ACTION ITEM:
Report each line of the entries below that includes "constellation".
# # # # #
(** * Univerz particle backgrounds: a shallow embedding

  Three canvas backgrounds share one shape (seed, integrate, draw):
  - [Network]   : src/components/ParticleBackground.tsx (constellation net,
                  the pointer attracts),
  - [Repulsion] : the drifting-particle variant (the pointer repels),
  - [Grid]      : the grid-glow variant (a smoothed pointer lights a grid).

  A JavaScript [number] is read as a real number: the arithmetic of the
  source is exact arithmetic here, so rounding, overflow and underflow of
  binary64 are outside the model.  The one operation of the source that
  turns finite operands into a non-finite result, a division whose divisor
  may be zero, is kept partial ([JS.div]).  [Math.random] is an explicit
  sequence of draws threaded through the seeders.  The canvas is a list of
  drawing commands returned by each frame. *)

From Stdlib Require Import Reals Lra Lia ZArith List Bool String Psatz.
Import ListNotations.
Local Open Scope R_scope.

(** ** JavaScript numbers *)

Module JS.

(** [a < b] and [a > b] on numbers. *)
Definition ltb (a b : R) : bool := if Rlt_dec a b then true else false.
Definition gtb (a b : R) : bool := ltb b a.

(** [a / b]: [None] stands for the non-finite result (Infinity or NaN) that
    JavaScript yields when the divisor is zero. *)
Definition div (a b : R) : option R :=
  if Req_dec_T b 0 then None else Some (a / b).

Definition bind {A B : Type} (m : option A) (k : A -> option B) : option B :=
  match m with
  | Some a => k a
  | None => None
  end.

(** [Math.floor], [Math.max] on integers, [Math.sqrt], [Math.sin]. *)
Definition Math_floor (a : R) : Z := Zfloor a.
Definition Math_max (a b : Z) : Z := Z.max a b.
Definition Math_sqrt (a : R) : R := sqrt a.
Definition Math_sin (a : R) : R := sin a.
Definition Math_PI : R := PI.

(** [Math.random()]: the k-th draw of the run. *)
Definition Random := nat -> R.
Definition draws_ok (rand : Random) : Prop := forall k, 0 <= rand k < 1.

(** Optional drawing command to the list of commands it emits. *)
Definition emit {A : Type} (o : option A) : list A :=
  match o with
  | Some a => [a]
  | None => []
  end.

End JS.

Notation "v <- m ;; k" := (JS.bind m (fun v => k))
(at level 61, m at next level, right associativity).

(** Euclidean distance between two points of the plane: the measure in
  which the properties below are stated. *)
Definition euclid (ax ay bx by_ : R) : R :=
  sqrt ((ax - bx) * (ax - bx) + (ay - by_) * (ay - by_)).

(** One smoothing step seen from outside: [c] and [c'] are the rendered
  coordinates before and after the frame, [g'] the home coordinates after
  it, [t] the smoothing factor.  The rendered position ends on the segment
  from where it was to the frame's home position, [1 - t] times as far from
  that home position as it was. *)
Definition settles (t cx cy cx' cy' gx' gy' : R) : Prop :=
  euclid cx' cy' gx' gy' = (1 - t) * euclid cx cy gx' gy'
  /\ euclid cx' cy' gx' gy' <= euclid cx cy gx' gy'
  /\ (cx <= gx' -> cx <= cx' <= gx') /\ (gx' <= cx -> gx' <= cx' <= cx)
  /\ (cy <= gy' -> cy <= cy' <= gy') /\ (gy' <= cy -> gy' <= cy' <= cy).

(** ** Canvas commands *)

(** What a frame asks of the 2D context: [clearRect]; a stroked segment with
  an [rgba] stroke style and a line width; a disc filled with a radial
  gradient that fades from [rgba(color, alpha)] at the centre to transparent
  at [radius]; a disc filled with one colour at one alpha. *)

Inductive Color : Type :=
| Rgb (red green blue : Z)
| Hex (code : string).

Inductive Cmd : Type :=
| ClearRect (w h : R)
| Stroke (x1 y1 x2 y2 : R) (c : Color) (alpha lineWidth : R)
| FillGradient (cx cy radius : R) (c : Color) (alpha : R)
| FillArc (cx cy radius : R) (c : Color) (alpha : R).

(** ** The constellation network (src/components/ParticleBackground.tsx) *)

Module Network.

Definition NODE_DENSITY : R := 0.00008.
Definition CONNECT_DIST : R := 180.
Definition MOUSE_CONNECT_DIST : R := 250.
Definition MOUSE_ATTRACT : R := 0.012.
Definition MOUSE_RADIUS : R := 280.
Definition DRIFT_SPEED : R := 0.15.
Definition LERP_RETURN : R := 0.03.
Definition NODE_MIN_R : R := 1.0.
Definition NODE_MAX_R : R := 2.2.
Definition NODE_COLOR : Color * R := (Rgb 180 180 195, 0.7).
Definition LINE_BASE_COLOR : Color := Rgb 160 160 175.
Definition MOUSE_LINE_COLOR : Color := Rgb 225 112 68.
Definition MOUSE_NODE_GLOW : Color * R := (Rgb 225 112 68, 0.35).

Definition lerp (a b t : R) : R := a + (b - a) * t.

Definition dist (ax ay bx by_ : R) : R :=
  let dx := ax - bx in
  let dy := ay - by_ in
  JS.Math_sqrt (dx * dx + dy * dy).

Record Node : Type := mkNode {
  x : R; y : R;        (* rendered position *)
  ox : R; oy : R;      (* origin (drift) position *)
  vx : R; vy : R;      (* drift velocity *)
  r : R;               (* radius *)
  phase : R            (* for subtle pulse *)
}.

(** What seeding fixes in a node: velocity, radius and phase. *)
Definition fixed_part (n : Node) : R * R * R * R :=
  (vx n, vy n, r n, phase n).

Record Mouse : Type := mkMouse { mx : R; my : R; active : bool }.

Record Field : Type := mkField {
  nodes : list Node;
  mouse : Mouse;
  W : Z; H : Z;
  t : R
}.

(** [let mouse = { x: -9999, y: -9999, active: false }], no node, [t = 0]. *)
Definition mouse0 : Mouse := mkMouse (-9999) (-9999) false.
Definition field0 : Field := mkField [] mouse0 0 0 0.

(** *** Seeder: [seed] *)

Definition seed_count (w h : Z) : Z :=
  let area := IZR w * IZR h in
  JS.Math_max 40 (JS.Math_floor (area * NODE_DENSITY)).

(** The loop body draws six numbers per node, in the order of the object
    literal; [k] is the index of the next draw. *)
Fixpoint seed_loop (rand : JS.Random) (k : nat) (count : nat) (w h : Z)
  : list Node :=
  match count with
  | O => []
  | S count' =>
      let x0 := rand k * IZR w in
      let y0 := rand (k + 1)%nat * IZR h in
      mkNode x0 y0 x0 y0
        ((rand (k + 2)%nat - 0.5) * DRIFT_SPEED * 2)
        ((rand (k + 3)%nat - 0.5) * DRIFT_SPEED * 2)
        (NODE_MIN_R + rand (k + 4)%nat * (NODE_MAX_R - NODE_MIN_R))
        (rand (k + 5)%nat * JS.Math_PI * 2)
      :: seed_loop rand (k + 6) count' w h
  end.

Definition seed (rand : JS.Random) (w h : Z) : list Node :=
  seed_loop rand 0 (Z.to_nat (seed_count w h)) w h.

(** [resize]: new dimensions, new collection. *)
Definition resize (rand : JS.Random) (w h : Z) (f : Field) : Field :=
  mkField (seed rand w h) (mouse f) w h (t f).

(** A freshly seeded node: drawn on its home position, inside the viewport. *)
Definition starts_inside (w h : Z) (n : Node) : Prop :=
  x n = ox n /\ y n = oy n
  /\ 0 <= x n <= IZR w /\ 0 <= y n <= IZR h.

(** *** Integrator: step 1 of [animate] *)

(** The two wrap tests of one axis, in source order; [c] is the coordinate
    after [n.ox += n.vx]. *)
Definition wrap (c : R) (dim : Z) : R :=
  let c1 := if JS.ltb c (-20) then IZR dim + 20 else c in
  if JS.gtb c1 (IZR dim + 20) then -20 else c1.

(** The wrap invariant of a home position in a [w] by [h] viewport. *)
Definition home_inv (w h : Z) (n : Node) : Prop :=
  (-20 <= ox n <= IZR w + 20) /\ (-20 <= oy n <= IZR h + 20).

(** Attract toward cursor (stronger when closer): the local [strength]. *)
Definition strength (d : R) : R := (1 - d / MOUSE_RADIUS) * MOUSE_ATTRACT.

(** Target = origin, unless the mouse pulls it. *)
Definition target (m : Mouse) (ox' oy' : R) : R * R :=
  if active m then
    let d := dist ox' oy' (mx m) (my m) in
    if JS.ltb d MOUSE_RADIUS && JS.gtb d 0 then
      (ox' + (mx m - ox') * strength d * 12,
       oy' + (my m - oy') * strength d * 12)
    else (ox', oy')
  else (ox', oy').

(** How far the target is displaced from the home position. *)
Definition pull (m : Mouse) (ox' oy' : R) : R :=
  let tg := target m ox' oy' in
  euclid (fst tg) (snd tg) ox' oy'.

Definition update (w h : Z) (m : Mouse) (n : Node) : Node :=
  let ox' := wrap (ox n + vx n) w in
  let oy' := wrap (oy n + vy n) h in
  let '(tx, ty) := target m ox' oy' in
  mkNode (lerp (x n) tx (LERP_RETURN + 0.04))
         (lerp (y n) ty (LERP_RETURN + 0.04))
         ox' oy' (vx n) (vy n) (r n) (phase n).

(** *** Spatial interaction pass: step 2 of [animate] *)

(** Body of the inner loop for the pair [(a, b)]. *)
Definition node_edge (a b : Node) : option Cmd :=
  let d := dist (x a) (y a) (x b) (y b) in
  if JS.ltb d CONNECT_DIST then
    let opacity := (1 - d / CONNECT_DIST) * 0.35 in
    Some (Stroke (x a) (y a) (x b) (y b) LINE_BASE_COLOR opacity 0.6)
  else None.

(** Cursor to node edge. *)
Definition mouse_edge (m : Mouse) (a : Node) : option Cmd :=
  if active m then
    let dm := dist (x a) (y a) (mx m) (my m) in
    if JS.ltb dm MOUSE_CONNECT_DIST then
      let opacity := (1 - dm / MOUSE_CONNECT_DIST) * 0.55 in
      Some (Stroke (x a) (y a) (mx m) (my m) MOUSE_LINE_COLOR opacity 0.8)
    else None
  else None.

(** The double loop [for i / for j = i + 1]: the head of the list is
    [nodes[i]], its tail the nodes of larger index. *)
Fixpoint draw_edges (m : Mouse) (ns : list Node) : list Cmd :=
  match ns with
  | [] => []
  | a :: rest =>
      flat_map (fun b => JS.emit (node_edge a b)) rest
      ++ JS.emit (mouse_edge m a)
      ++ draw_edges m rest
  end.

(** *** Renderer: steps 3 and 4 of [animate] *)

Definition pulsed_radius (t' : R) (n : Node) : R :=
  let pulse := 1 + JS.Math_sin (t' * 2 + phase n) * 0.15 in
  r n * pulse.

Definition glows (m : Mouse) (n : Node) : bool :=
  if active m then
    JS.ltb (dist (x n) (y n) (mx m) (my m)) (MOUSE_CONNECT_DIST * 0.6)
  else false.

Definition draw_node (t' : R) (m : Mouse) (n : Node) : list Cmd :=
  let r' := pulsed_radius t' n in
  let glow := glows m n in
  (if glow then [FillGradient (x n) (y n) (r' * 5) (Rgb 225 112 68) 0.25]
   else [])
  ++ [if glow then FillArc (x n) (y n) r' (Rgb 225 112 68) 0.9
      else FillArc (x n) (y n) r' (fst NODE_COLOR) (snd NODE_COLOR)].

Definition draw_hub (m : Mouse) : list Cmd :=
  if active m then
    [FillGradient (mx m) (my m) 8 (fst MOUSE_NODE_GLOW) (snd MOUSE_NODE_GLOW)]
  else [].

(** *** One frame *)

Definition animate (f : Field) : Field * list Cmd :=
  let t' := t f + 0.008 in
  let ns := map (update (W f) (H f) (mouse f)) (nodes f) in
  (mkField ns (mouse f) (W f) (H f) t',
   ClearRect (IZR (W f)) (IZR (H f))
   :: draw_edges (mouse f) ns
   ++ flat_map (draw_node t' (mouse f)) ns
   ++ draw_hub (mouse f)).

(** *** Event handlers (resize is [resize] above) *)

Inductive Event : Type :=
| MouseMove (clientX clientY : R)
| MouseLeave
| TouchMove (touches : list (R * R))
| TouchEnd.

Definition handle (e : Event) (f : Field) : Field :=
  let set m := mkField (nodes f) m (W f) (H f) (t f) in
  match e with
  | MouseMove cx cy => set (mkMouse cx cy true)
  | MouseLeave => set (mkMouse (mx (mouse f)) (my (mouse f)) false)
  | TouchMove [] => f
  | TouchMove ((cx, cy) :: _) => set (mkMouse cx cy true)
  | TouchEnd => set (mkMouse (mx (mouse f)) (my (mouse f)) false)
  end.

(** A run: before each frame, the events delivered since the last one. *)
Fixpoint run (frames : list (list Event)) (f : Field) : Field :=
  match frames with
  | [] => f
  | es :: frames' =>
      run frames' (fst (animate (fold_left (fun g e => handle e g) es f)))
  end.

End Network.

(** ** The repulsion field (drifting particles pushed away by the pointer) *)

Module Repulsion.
# # # # #
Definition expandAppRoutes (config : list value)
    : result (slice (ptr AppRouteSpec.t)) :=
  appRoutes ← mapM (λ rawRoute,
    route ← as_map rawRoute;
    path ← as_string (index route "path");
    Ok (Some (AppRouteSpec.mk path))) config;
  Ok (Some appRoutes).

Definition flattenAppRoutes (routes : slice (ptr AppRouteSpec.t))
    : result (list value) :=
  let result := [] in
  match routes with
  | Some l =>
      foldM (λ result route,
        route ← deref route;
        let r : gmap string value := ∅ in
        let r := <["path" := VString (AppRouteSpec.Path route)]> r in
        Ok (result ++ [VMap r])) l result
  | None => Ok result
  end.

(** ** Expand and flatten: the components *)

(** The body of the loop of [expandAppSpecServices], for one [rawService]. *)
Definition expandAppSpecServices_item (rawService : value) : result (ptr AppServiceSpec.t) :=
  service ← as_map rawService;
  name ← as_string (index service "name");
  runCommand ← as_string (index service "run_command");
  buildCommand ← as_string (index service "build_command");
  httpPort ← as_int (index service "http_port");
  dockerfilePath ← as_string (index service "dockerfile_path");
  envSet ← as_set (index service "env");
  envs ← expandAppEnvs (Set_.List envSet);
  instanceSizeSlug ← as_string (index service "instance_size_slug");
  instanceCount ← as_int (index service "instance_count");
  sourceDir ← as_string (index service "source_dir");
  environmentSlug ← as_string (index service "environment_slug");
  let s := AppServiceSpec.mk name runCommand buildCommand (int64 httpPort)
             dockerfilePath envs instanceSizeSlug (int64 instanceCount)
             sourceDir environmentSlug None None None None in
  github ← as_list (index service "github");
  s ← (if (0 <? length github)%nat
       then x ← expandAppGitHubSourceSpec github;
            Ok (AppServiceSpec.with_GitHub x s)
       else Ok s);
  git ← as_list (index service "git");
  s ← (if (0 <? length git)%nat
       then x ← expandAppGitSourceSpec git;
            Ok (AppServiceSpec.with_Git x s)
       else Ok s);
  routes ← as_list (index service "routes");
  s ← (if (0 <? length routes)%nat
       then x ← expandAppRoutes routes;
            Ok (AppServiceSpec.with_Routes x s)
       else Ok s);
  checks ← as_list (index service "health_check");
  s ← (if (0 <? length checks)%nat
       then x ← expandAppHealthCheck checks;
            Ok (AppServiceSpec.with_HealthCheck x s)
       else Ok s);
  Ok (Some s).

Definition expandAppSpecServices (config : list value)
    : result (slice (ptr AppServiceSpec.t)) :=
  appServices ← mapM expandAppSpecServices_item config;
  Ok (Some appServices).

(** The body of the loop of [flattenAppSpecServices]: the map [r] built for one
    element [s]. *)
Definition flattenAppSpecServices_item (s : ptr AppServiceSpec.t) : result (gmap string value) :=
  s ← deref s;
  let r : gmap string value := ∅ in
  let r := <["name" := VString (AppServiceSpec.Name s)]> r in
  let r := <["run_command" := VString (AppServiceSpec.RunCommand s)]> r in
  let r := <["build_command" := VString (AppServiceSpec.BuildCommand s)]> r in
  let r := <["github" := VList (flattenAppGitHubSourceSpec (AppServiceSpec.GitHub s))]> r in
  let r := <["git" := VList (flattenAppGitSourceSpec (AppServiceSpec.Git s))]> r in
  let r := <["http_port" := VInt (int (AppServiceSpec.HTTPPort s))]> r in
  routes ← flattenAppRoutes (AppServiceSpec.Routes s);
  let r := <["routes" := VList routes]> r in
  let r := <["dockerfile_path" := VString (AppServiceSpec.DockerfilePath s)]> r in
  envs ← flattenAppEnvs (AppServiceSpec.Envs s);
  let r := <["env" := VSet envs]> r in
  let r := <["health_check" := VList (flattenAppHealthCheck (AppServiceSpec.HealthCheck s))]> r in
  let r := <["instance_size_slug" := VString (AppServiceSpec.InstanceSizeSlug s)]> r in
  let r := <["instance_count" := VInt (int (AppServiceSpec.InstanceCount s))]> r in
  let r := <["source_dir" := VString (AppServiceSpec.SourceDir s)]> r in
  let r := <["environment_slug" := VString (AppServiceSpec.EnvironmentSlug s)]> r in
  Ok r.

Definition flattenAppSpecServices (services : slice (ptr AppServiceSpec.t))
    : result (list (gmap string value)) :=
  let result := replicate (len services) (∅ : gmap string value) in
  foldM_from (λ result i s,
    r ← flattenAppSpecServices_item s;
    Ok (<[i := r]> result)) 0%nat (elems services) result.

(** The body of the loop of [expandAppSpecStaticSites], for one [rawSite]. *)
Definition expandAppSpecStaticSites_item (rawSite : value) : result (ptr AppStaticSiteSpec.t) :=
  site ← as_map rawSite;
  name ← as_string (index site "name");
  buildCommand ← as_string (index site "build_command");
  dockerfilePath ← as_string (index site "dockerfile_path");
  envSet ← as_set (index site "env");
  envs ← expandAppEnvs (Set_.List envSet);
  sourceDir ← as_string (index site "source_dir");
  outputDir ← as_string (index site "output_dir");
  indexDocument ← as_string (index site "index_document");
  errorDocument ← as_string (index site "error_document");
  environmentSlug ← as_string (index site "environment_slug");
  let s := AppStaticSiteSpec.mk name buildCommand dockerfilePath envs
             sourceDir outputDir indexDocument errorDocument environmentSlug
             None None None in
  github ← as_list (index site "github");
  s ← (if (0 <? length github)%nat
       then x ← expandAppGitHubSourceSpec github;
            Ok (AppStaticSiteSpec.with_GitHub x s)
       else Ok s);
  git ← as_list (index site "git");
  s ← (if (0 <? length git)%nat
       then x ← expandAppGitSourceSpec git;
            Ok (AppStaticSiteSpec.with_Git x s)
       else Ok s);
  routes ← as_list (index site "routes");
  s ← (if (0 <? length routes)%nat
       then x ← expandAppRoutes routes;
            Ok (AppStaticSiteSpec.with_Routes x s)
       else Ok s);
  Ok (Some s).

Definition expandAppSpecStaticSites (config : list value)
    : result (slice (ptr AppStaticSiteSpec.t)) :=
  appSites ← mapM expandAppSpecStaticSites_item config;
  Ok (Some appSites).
# # # # #
RESPONSE TO THIS TASK:
  - [Network]   : src/components/ParticleBackground.tsx (constellation net,
(** ** The constellation network (src/components/ParticleBackground.tsx) *)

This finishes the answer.